The European Convention on Human Rights currently blocks the UK from sending back foreigners considered to be promoting terrorism.
But Mr Blair told the BBC: "We may have to amend the law to get it done."
In an interview in Beijing during trade talks, Mr Blair was asked why no deportations had yet taken place.
He replied: "You can serve the orders for deportation swiftly, but the legal process then takes some time to determine.
"Because there's a major question, which is whether we are going to be able, on the basis of understandings with the countries to which we're returning these people, whether we will be able, according to the law of the courts, to be able to return those people properly.
"And that's the issue which I explained, you know before I left, and that's why this will take some time through the courts, through the Parliament, because we may have to amend the law in order to get it done."
But shadow home secretary David Davis said that while Mr Blair was "very good on stern tones", the issue was whether he could deliver on a change in the law.

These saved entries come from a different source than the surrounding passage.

(** * Matching and reputation engine: a shallow embedding

    The definitions below embed the parts of [accounts/models.py],
    [jobs/models.py], [jobs/views.py] and [core/views.py] that make up the
    skill inference, review eligibility, reputation scoring and job
    recommendation logic.  Python values are modelled as follows:

    - [str] is [string] (ASCII); [lower], [title], [strip] act on the ASCII
      range only;
    - [int] is [Z], [float] is an exact rational [Q] (the scores involved
      stay far from any rounding tie of binary floating point);
    - a raised exception is the [Raise] outcome of the [M] monad, which also
      threads the database, because the ORM calls read and write it. *)

From Stdlib Require Import ZArith QArith Qround String Ascii List Bool Lia.
From Stdlib Require Import Lqa Sorted.
From stdpp Require Import gmap strings list.

Local Open Scope string_scope.
Local Open Scope Z_scope.

(** ** Python strings *)

Module PyStr.

Definition is_upper (c : ascii) : bool :=
  let n := nat_of_ascii c in (Nat.leb 65 n && Nat.leb n 90)%bool.

Definition is_lower (c : ascii) : bool :=
  let n := nat_of_ascii c in (Nat.leb 97 n && Nat.leb n 122)%bool.

Definition is_cased (c : ascii) : bool := (is_upper c || is_lower c)%bool.

Definition to_lower (c : ascii) : ascii :=
  if is_upper c then ascii_of_nat (nat_of_ascii c + 32) else c.

Definition to_upper (c : ascii) : ascii :=
  if is_lower c then ascii_of_nat (nat_of_ascii c - 32) else c.

(** [str.isspace] on one ASCII character: space, \t, \n, \v, \f, \r and
    the four separators 28..31. *)
Definition is_space (c : ascii) : bool :=
  let n := nat_of_ascii c in
  (Nat.eqb n 32 || (Nat.leb 9 n && Nat.leb n 13)
   || (Nat.leb 28 n && Nat.leb n 31))%bool.

Fixpoint map_chars (f : ascii -> ascii) (s : string) : string :=
  match s with
  | EmptyString => EmptyString
  | String c s' => String (f c) (map_chars f s')
  end.

(** [s.lower()] *)
Definition lower (s : string) : string := map_chars to_lower s.

(** [s.replace(a, b)] for one-character [a] and [b]. *)
Definition replace_char (a b : ascii) (s : string) : string :=
  map_chars (fun c => if Ascii.eqb c a then b else c) s.

(** [s.title()]: a cased character is upper-cased when the previous
    character is not cased, lower-cased otherwise. *)
Fixpoint title_from (prev_cased : bool) (s : string) : string :=
  match s with
  | EmptyString => EmptyString
  | String c s' =>
      String (if prev_cased then to_lower c else to_upper c)
             (title_from (is_cased c) s')
  end.

Definition title (s : string) : string := title_from false s.

(** [needle in hay] *)
Fixpoint contains (needle hay : string) : bool :=
  (String.prefix needle hay
   || match hay with
      | EmptyString => false
      | String _ hay' => contains needle hay'
      end)%bool.

(** [s.split(sep)] for a one-character separator: the accumulator [cur]
    holds the current part, reversed. *)
Fixpoint split_from (sep : ascii) (cur : string) (s : string) : list string :=
  match s with
  | EmptyString => [cur]
  | String c s' =>
      if Ascii.eqb c sep then cur :: split_from sep EmptyString s'
      else split_from sep (cur ++ String c EmptyString) s'
  end.

Definition split (sep : ascii) (s : string) : list string :=
  split_from sep EmptyString s.

Fixpoint lstrip (s : string) : string :=
  match s with
  | EmptyString => EmptyString
  | String c s' => if is_space c then lstrip s' else s
  end.

Fixpoint rstrip (s : string) : string :=
  match s with
  | EmptyString => EmptyString
  | String c s' =>
      match rstrip s' with
      | EmptyString => if is_space c then EmptyString else String c EmptyString
      | r => String c r
      end
  end.

(** [s.strip()] *)
Definition strip (s : string) : string := rstrip (lstrip s).

(** Truth value of a string: non-empty. *)
Definition truthy (s : string) : bool :=
  match s with EmptyString => false | _ => true end.

End PyStr.

(** ** Exceptions, values and the database monad *)

Inductive exn : Type :=
| AttributeError (cls attr : string)
| NameError (name : string)
| TypeError (msg : string).

Inductive outcome (A : Type) : Type :=
| Ok (a : A)
| Raise (e : exn).

Arguments Ok {A} a.
Arguments Raise {A} e.

(** The values an attribute of a model instance can hold. *)
Inductive PyVal : Type :=
| VNone
| VBool (b : bool)
| VInt (n : Z)
| VStr (s : string)
| VFile (name : string).

(** [bool(v)]; a [FieldFile] is true when it has a name. *)
Definition truthy (v : PyVal) : bool :=
  match v with
  | VNone => false
  | VBool b => b
  | VInt n => negb (n =? 0)
  | VStr s => PyStr.truthy s
  | VFile name => PyStr.truthy name
  end.

(** ** Rows of the tables (the columns the engine reads) *)

(** [accounts.User]: the columns of [AbstractUser] and of the class body
    (password and timestamps left out). *)
Record User : Type := mkUser {
  user_pk : nat;
  username : string;
  first_name : string;
  last_name : string;
  email : string;
  is_staff : bool;
  is_active : bool;
  is_superuser : bool;
  role : string;
  phone_number : string;
  profile_picture : string;
  is_phone_verified : bool;
  is_profile_verified : bool;
  is_verified : bool;
  verification_type : string;
  verification_details : string;
  bio : string;
  location : string;
  date_of_birth : option Z;
  availability_status : bool;
  government_id : string;
  id_number : string
}.

Record Skill : Type := mkSkill {
  skill_pk : nat;
  skill_name : string;
  skill_description : string;
  skill_category : string
}.

(** [jobs.Job]; dates are day numbers, timestamps are integers. *)
Record Job : Type := mkJob {
  job_pk : nat;
  job_title : string;
  job_description : string;
  job_category_id : nat;
  job_poster_id : nat;
  job_location : string;
  job_event_date : Z;
  job_status : string;
  job_is_urgent : bool;
  job_created_at : Z
}.

Record JobApplication : Type := mkJobApplication {
  app_pk : nat;
  app_job_id : nat;
  app_volunteer_id : nat;
  app_status : string;
  app_relevant_experience : string
}.
(** * ElectroSpot backend: a shallow embedding of the decision logic

    The development follows the three JavaScript sources that carry logic:
    - [utils/serper.js]      : [Serper.searchExternalStations]
    - [utils/trip_logic.js]  : [TripLogic.evaluateSmartSuggestions]
    - the Express server     : [Server.register], [Server.stations_search],
                               [Server.create_booking], [Server.cancel_booking],
                               [Server.get_station], and the order of its
                               routes in [Router.routes]

    JavaScript exceptions are explicit ([Thrown]); everything a handler does
    to the outside world (console output, the HTTP request to the places
    provider) is recorded in a trace of [Event]s; the relational store is
    passed explicitly. *)

From Stdlib Require Import ZArith QArith Qabs Bool List String Ascii Lia.
From Stdlib Require Import DecimalString Sorting.Sorted Sorting.Permutation.
Import ListNotations.

Open Scope string_scope.
Open Scope list_scope.
Open Scope Z_scope.

(* ================================================================== *)
(** ** JavaScript values the sources manipulate *)

Module Js.

(** A double: finite (a rational), an infinity, or [NaN]. *)
Inductive Number :=
| Num (q : Q)
| PosInf
| NegInf
| NaN.

(** The values that reach the coordinate arguments: a JSON number, a query
    string, or nothing at all. *)
Inductive Value :=
| VUndefined
| VNum (n : Number)
| VStr (s : string).

(** [!s] is false exactly for a non-empty string. *)
Definition truthy_string (s : string) : bool :=
  match s with
  | EmptyString => false
  | String _ _ => true
  end.

(** [x || d] on a possibly missing string. *)
Definition or_string (x : option string) (d : string) : string :=
  match x with
  | Some s => if truthy_string s then s else d
  | None => d
  end.

(** [parseFloat] of a JSON number field: the number itself, [NaN] when the
    field is absent. *)
Definition parseFloat_field (x : option Q) : Number :=
  match x with
  | Some q => Num q
  | None => NaN
  end.

Definition is_digit (c : ascii) : bool :=
  let n := nat_of_ascii c in (48 <=? n)%nat && (n <=? 57)%nat.

(** White space removed by [String.prototype.trim] (the ASCII part). *)
Definition is_space (c : ascii) : bool :=
  let n := nat_of_ascii c in
  (n =? 32)%nat || ((9 <=? n)%nat && (n <=? 13)%nat).

Fixpoint filter_chars (keep : ascii -> bool) (s : string) : string :=
  match s with
  | EmptyString => EmptyString
  | String c r => if keep c then String c (filter_chars keep r) else filter_chars keep r
  end.

Fixpoint trim_start (s : string) : string :=
  match s with
  | EmptyString => EmptyString
  | String c r => if is_space c then trim_start r else s
  end.

(** Drops trailing white space: a character is kept when it is not a space
    or when something is kept after it. *)
Fixpoint trim_end (s : string) : string :=
  match s with
  | EmptyString => EmptyString
  | String c r =>
      match trim_end r with
      | EmptyString => if is_space c then EmptyString else String c EmptyString
      | r' => String c r'
      end
  end.

Definition trim (s : string) : string := trim_end (trim_start s).

Definition lower_char (c : ascii) : ascii :=
  let n := nat_of_ascii c in
  if (65 <=? n)%nat && (n <=? 90)%nat then ascii_of_nat (n + 32) else c.

Fixpoint toLowerCase (s : string) : string :=
  match s with
  | EmptyString => EmptyString
  | String c r => String (lower_char c) (toLowerCase r)
  end.

(** Template interpolation of an integer. *)
Definition string_of_Z (z : Z) : string := NilZero.string_of_int (Z.to_int z).

End Js.

(* ================================================================== *)
(** ** Effects: exceptions and the trace of observable actions *)

Module Effect.

Inductive Outcome (A : Type) :=
| Returned (a : A)
| Thrown (message : string).
Arguments Returned {A} a.
Arguments Thrown {A} message.

(** The body posted to the places provider. *)
Record SerperRequest := {
  req_api_key : string;          (* header X-API-KEY *)
  req_q : string;                (* "q" *)
  req_latitude : Js.Value;       (* first value interpolated into "location" *)
  req_longitude : Js.Value;      (* second value interpolated into "location" *)
  req_gl : string                (* "gl" *)
}.

(** One entry of [response.data.places]. *)
Record Place := {
  cid : option string;
  title : option string;
  place_address : option string;
  place_latitude : option Q;
  place_longitude : option Q;
  place_rating : option Q;
  ratingCount : option Z
}.

(** What [response.data.places] can be. *)
Inductive PlacesField :=
| PlacesMissing                                  (* absent, null or another falsy value *)
| PlacesArray (entries : list (option Place))    (* an array; [None] is a null entry *)
| PlacesNotArray.                                (* a truthy value that has no [map] *)

(** What [await axios(config)] can do. *)
Inductive AxiosResult :=
| AxiosRejected (message : string)               (* transport error, timeout, non-2xx status *)
| AxiosResolved (data : option PlacesField).     (* [None]: [response.data] is null or undefined *)

Inductive Event :=
| ConsoleLog (text : string)
| ConsoleWarn (text : string)
| ConsoleError (text : string)
| DiscoveryCalled (latitude longitude : Js.Value)   (* entry into searchExternalStations *)
| HttpPost (request : SerperRequest) (result : AxiosResult).

(** A computation: the events it emitted, in order, and how it ended. *)
Definition M (A : Type) : Type := (list Event * Outcome A)%type.

Definition ret {A} (a : A) : M A := ([], Returned a).
Definition throw {A} (message : string) : M A := ([], Thrown message).
Definition emit (e : Event) : M unit := ([e], Returned tt).

Definition bind {A B} (m : M A) (k : A -> M B) : M B :=
  match m with
  | (t, Returned a) => let (t', r) := k a in (t ++ t', r)
  | (t, Thrown e) => (t, Thrown e)
  end.

(** [try { body } catch (error) { handler(error.message) }]. *)
Definition try_catch {A} (body : M A) (handler : string -> M A) : M A :=
  match body with
  | (t, Returned a) => (t, Returned a)
  | (t, Thrown e) => let (t', r) := handler e in (t ++ t', r)
  end.

Definition trace {A} (m : M A) : list Event := fst m.
Definition outcome {A} (m : M A) : Outcome A := snd m.

(** The process environment and the outside world a request runs against. *)
Record World := {
  SERPER_API_KEY : option string;                  (* process.env.SERPER_API_KEY *)
  axios : SerperRequest -> AxiosResult;            (* the places provider *)
  random36 : nat -> string;                        (* Math.random().toString(36).substr(2, 9) for the i-th place *)
  getHours : Z;                                    (* new Date().getHours() *)
  NOW : Z;                                         (* the store's clock, NOW() *)
  bcrypt_hash : string -> string;                  (* bcrypt.hash(password, 10) *)
  jwt_sign : Z -> string -> bool -> string         (* jwt.sign({userId, email, isAdmin}, JWT_SECRET, 7d) *)
}.

End Effect.
(** What [forEach] collects, whatever the candidates are: one record for
    each candidate that is a non-empty string, in their order. *)
Lemma tryWord_any (M : CaseMapping) (D : Doubles) (c : jsstring)
      (words : list value) :
  forall results,
  exists tried,
    fold_left (tryWord M D c) words results = results ++ tried /\
    map key tried = filter usableKey words /\
    Forall (fun r => decrypt M (VString c) (key r) = Return (plaintext r) /\
                     score r = calculateTextScore M D (plaintext r)) tried.
Proof.
  induction words as [|w words IH]; intros results.
  - exists []. split; [now rewrite app_nil_r|]. split; [reflexivity | constructor].
  - cbn [fold_left filter]. unfold tryWord at 2.
    destruct (usableKey w) eqn:Hw.
    + destruct (proj1 (decrypt_usable M c w) Hw) as (k & -> & Hk & Hdec).
      rewrite Hdec.
      destruct (IH (results ++
        [{| key := VString k;
            plaintext := decryptText (toUpperCase M k) c 0;
            score := calculateTextScore M D (decryptText (toUpperCase M k) c 0) |}]))
        as (tried & Hfold & Hkeys & Hrec).
      eexists (_ :: tried). split; [rewrite Hfold; now rewrite <- app_assoc|].
      split; [cbn [map key]; now rewrite Hkeys|].
      constructor; [cbn; auto | exact Hrec].
    + destruct (proj2 (decrypt_usable M c w) Hw) as [e He]. rewrite He.
      apply IH.
Qed.

(** X11: bruteForce throws exactly when the ciphertext is not a string or is
    empty, never because of a candidate.  Otherwise it returns one record
    for each candidate that is a non-empty string, skipping every other
    candidate, and each record holds the decryption under its key and the
    score of that decryption. *)
Theorem bruteForce_skips_bad_candidates (M : CaseMapping) (D : Doubles)
        (ciphertext : value) (words : list value) :
  ((exists e, bruteForce M D ciphertext words = Throw e)
   <-> (isString ciphertext = false \/ ciphertext = VString [])) /\
  (forall c, ciphertext = VString c -> c <> [] ->
     let wordsToTry := if jsLength words >? 0 then words else defaultWords in
     exists results,
       bruteForce M D ciphertext words = Return results /\
       Permutation (map key results) (filter usableKey wordsToTry) /\
       Forall (fun r => decrypt M (VString c) (key r) = Return (plaintext r) /\
                        score r = calculateTextScore M D (plaintext r)) results).
Proof.
  assert (Hrun : forall c, c <> [] ->
    let wordsToTry := if jsLength words >? 0 then words else defaultWords in
    exists results,
      bruteForce M D (VString c) words = Return results /\
      Permutation (map key results) (filter usableKey wordsToTry) /\
      Forall (fun r => decrypt M (VString c) (key r) = Return (plaintext r) /\
                       score r = calculateTextScore M D (plaintext r)) results).
  { intros c Hc wordsToTry.
    destruct (tryWord_any M D c wordsToTry []) as (tried & Hfold & Hkeys & Hrec).
    cbn [app] in Hfold.
    exists (arraySort (byScoreDescending D) tried). split; [|split].
    - unfold bruteForce. rewrite (jsLength_nonzero c Hc).
      fold wordsToTry. now rewrite Hfold.
    - rewrite <- Hkeys. apply Permutation_map. apply arraySort_perm.
    - eapply Permutation_Forall; [symmetry; apply arraySort_perm | exact Hrec]. }
  split.
  - split.
    + intros [e He]. destruct ciphertext as [| | | |c|]; cbn; auto.
      destruct c as [|u c]; auto.
      destruct (Hrun (u :: c)) as (results & Hres & _); [discriminate|].
      rewrite Hres in He. discriminate He.
    + intros [H | ->].
      * destruct ciphertext; try discriminate H; eexists; reflexivity.
      * eexists; reflexivity.
  - intros c -> Hc. now apply Hrun.
Qed.

Lemma bruteForce_skips_bad_candidates_witness :
  exists results,
    bruteForce excerptMapping exactHundredths (VString (str "RIJVSUYVJN"))
               [VString (str ""); VNumber 7; VString (str "KEY"); VNull]
    = Return results /\
    Permutation (map key results) [VString (str "KEY")].
Proof.
  destruct (bruteForce_skips_bad_candidates excerptMapping exactHundredths
              (VString (str "RIJVSUYVJN"))
              [VString (str ""); VNumber 7; VString (str "KEY"); VNull]) as [_ H].
  destruct (H (str "RIJVSUYVJN") eq_refl ltac:(discriminate))
    as (results & Hrun & Hperm & _).
  exists results. split; [exact Hrun | exact Hperm].
Defined.

(** X12: when the key that made a ciphertext is among the candidates,
    bruteForce returns a record with that key and the plaintext: for a
    non-empty P and a valid key K, bruteForce(encrypt(P, K), words) holds
    {key: K, plaintext: P} whenever words holds K. *)
Theorem bruteForce_finds_listed_key (M : CaseMapping) (D : Doubles)
        (P K : jsstring) (words : list value) :
  validKey K = true ->
  P <> [] ->
  In (VString K) words ->
  exists C results r,
    encrypt M (VString P) (VString K) = Return C /\
    bruteForce M D (VString C) words = Return results /\
    In r results /\ key r = VString K /\ plaintext r = P.
Proof.
  intros HK HP Hin.
  destruct (toUpperCase_validKey M K HK) as (_ & HU & Hall).
  destruct (validKey_inv K HK) as [Hne _].
  set (C := encryptText (toUpperCase M K) P 0).
  assert (HC : C <> []).
  { intros E. apply (f_equal (@List.length Z)) in E. unfold C in E.
    rewrite encryptText_length in E. destruct P; [contradiction | discriminate]. }
  assert (Hwords : (jsLength words >? 0) = true).
  { destruct words; [contradiction|]. apply Z.gtb_lt.
    unfold jsLength. cbn [List.length]. lia. }
  destruct (tryWord_any M D C words []) as (tried & Hfold & Hkeys & Hrec).
  cbn [app] in Hfold.
  assert (Hk : In (VString K) (map key tried)).
  { rewrite Hkeys. apply filter_In. split; [exact Hin|].
    cbn [usableKey]. now rewrite (jsLength_nonzero K Hne). }
  apply in_map_iff in Hk as (r & Hkey & Hr).
  exists C, (arraySort (byScoreDescending D) tried), r.
  split; [now apply encrypt_closed|]. split; [|split; [|split; [exact Hkey|]]].
  - unfold bruteForce. rewrite (jsLength_nonzero C HC), Hwords. now rewrite Hfold.
  - eapply Permutation_in; [symmetry; apply arraySort_perm | exact Hr].
  - rewrite Forall_forall in Hrec. destruct (Hrec r Hr) as [Hdec _].
    rewrite Hkey, decrypt_closed in Hdec by assumption.
    injection Hdec as <-. unfold C.
    now rewrite decryptText_encryptText by (assumption || lia).
Qed.

Lemma bruteForce_finds_listed_key_witness :
  validKey (str "Lime") = true /\
  exists C results r,
    encrypt excerptMapping (VString (str "Attack at dawn!")) (VString (str "Lime")) = Return C /\
    bruteForce excerptMapping exactHundredths (VString C)
               [VString (str "KEY"); VString (str "Lime"); VString (str "SECRET")]
    = Return results /\
    In r results /\ key r = VString (str "Lime") /\ plaintext r = str "Attack at dawn!".
Proof.
  split; [reflexivity|].
  apply (bruteForce_finds_listed_key excerptMapping exactHundredths
           (str "Attack at dawn!") (str "Lime")
           [VString (str "KEY"); VString (str "Lime"); VString (str "SECRET")]);
    [reflexivity | discriminate | right; left; reflexivity].
Defined.

(** ** calculateTextScore *)

Lemma score_fold_letters (D : Doubles) (f : Z -> number D) (t : jsstring) :
  forall acc,
    fold_left (fun score char =>
                 if isAsciiUpper char then plus D score (f char) else score)
              (map asciiUpper t) acc
    = fold_left (fun score char =>
                   if isAsciiUpper char then plus D score (f char) else score)
                (map asciiUpper (filter isAsciiLetter t)) acc.
Proof.
  induction t as [|c t IH]; intros acc; [reflexivity|].
  cbn [map filter fold_left].
  assert (E : isAsciiUpper (asciiUpper c) = isAsciiLetter c).
  { unfold isAsciiLetter, asciiUpper, isAsciiUpper, isAsciiLower.
    destruct ((97 <=? c) && (c <=? 122)) eqn:E1; lia. }
  destruct (isAsciiLetter c) eqn:Ec; rewrite E.
  - cbn [map fold_left]. rewrite E. apply IH.
  - apply IH.
Qed.

(** X13: calculateTextScore looks at the letters only and not at their case:
    two texts that differ only in the case of letters have one score, and an
    ASCII text has the score of its letters alone, which is 0 when it has
    none. *)
Theorem score_ignores_case_and_nonletters (M : CaseMapping) (D : Doubles)
        (a b : jsstring) :
  (equalModuloCase a b = true ->
   calculateTextScore M D a = calculateTextScore M D b) /\
  (Forall (fun u => u < 128) a ->
   calculateTextScore M D a = calculateTextScore M D (filter isAsciiLetter a)) /\
  (Forall (fun u => u < 128) a -> letterCount a = 0 ->
   calculateTextScore M D a = zero D).
Proof.
  assert (Hletters : Forall (fun u => u < 128) a ->
            calculateTextScore M D a = calculateTextScore M D (filter isAsciiLetter a)).
  { intros Ha. unfold calculateTextScore.
    rewrite (toUpperCase_ascii M a Ha).
    rewrite (toUpperCase_ascii M (filter isAsciiLetter a))
      by (apply Forall_forall; intros u Hu; apply filter_In in Hu as [Hu _];
          rewrite Forall_forall in Ha; auto).
    apply score_fold_letters. }
  split; [|split].
  - intros Hab. unfold calculateTextScore.
    now rewrite (toUpperCase_modulo_case M a b Hab).
  - exact Hletters.
  - intros Ha Hcount. rewrite (Hletters Ha).
    unfold letterCount, jsLength in Hcount.
    destruct (filter isAsciiLetter a); [reflexivity | cbn [List.length] in Hcount; lia].
Qed.

Lemma score_ignores_case_and_nonletters_witness :
  equalModuloCase (str "Hello, World!") (str "hELLO, wORLD!") = true /\
  calculateTextScore excerptMapping exactHundredths (str "Hello, World!")
  = calculateTextScore excerptMapping exactHundredths (str "hELLO, wORLD!") /\
  calculateTextScore excerptMapping exactHundredths (str "Hello, World!")
  = calculateTextScore excerptMapping exactHundredths (str "HelloWorld") /\
  calculateTextScore excerptMapping exactHundredths (str "12:30, 7/8!") = 0.
Proof.
  split; [reflexivity|].
  destruct (score_ignores_case_and_nonletters excerptMapping exactHundredths
              (str "Hello, World!") (str "hELLO, wORLD!")) as (Hcase & Hlet & _).
  destruct (score_ignores_case_and_nonletters excerptMapping exactHundredths
              (str "12:30, 7/8!") []) as (_ & _ & Hzero).
  split; [apply Hcase; reflexivity|]. split.
  - apply Hlet. repeat constructor.
  - apply Hzero; [repeat constructor | reflexivity].
Defined.

(** ** getDivisors on its own *)

Lemma divides_iff (k d : Z) : divides k d = true <-> 1 <= k /\ (k | d).
Proof.
  unfold divides. rewrite andb_true_iff, Z.leb_le, Z.eqb_eq. split.
  - intros [Hk Hmod]. split; [exact Hk|]. apply Z.mod_divide; [lia | exact Hmod].
  - intros [Hk Hdiv]. split; [exact Hk|]. apply Z.mod_divide; [lia | exact Hdiv].
Qed.

Lemma last_of_ascending (l : list Z) (x : Z) :
  In x l -> (forall y, In y l -> y <= x) -> StronglySorted Z.lt l -> last l 0 = x.
Proof.
  intros Hin Hmax Hs. induction Hs as [|a l Hl IH Ha]; [contradiction|].
  destruct l as [|b l'].
  - destruct Hin as [-> | []]. reflexivity.
  - change (last (a :: b :: l') 0) with (last (b :: l') 0). apply IH.
    + destruct Hin as [-> | Hin]; [|exact Hin]. exfalso.
      inversion Ha as [|? ? Hab _]; subst.
      specialize (Hmax b (or_intror (or_introl eq_refl))). lia.
    + intros y Hy. apply Hmax. now right.
Qed.

(** X14: getDivisors(d) is the list of the positive divisors of d, each once
    and in ascending order, from 1 to d itself, when d is a positive
    integer; it is empty when d is zero or negative. *)
Theorem getDivisors_lists_the_divisors (d : Z) :
  (d <= 0 -> getDivisors d = []) /\
  (1 <= d ->
   StronglySorted Z.lt (getDivisors d) /\
   (forall k, In k (getDivisors d) <-> 1 <= k /\ (k | d)) /\
   hd_error (getDivisors d) = Some 1 /\
   last (getDivisors d) 0 = d).
Proof.
  split.
  - intros Hd. unfold getDivisors.
    assert (Z.sqrt d = 0) as ->.
    { destruct (Z.eq_dec d 0) as [-> | Hne]; [reflexivity | apply Z.sqrt_neg; lia]. }
    reflexivity.
  - intros Hd.
    assert (Hin : forall k, In k (getDivisors d) <-> 1 <= k /\ (k | d))
      by (intros k; rewrite getDivisors_In by exact Hd; apply divides_iff).
    pose proof (getDivisors_strictly_ascending d Hd) as Hs.
    split; [exact Hs|]. split; [exact Hin|]. split.
    + destruct (getDivisors_head d Hd) as [rest ->]. reflexivity.
    + apply last_of_ascending; [| |exact Hs].
      * apply Hin. split; [exact Hd | apply Z.divide_refl].
      * intros y Hy. apply Hin in Hy as [Hy Hdiv].
        apply Z.divide_pos_le; [lia | exact Hdiv].
Qed.

Lemma getDivisors_lists_the_divisors_witness :
  getDivisors (-4) = [] /\
  StronglySorted Z.lt (getDivisors 36) /\
  (In 9 (getDivisors 36) <-> 1 <= 9 /\ (9 | 36)) /\
  hd_error (getDivisors 36) = Some 1 /\
  last (getDivisors 36) 0 = 36.
Proof.
  destruct (getDivisors_lists_the_divisors (-4)) as [Hneg _].
  destruct (getDivisors_lists_the_divisors 36) as [_ Hpos].
  destruct (Hpos ltac:(lia)) as (Hs & Hin & Hhd & Hlast).
  split; [apply Hneg; lia|]. split; [exact Hs|]. split; [apply Hin|].
  split; [exact Hhd | exact Hlast].
Defined.
(** *** Concrete runs *)
Lemma getUnreadMails_raw_output_fallback_witness :
  getUnreadMails (scripts_answering (js "subject and sender but no record")) no_mails
    json_rejects date_zero (Some (of_Z 10)) initial_world
  = (Ok [ {| subject := JStr (js "Raw AppleScript Output");
             sender := JStr (js "Mail System");
             dateSent := JStr (js "Thu Jan 01 1970");
             content := JStr (js "Could not parse Mail data properly. Raw output: "
                                ++ js "subject and sender but no record");
             isRead := JBool false;
             mailbox := JStr (js "Debug") |} ],
     add_call
       (add_call (add_call initial_world (CallScript CheckMailRunning))
          (CallScript CountMailboxes))
       (CallScript (UnreadScript (of_Z 10)))).
Proof.
  apply (getUnreadMails_raw_output_fallback
           (scripts_answering (js "subject and sender but no record")) no_mails
           json_rejects date_zero (of_Z 10) initial_world
           (add_call (add_call initial_world (CallScript CheckMailRunning))
              (CallScript CountMailboxes))
           (js "subject and sender but no record")).
  - reflexivity.
  - reflexivity.
  - intros l. vm_compute. discriminate.
  - vm_compute. reflexivity.
  - vm_compute. lia.
Defined.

He said he had warned Home Secretary Charles
Clarke at the time when changes to the rules on deportations were announced that the wording of planned legislation would have to be revised in order to
overcome difficulties in the courts.
"We have been saying for years now that these people should be deported," Mr Davis told BBC Radio 4's Today programme.
"We have called for either reform or repeal
of the Human Rights Act. We have called for action to ensure that British courts behave in a similar way to some European courts on all this.
"Of course, it is now going to take time. They have waited until now to do something about it and it is going to take time. They will get our support in terms of doing that, but there will have to be changes in the law."
The two politicians were speaking just days after a video was shown on Arab TV network al-Jazeera showing London bomber Mohammed Sidique Kahn criticising British foreign policy and saying he was a soldier fighting a war.
Commenting on the video, the prime minister said: "In the end, we have got to challenge the idea that a section of our country is being victimised by our country."
He said the government had to "take on the ideas of these people, to challenge them head on - to say it's absurd of anybody growing up in our country to say they are a victim or have a grievance on these issues."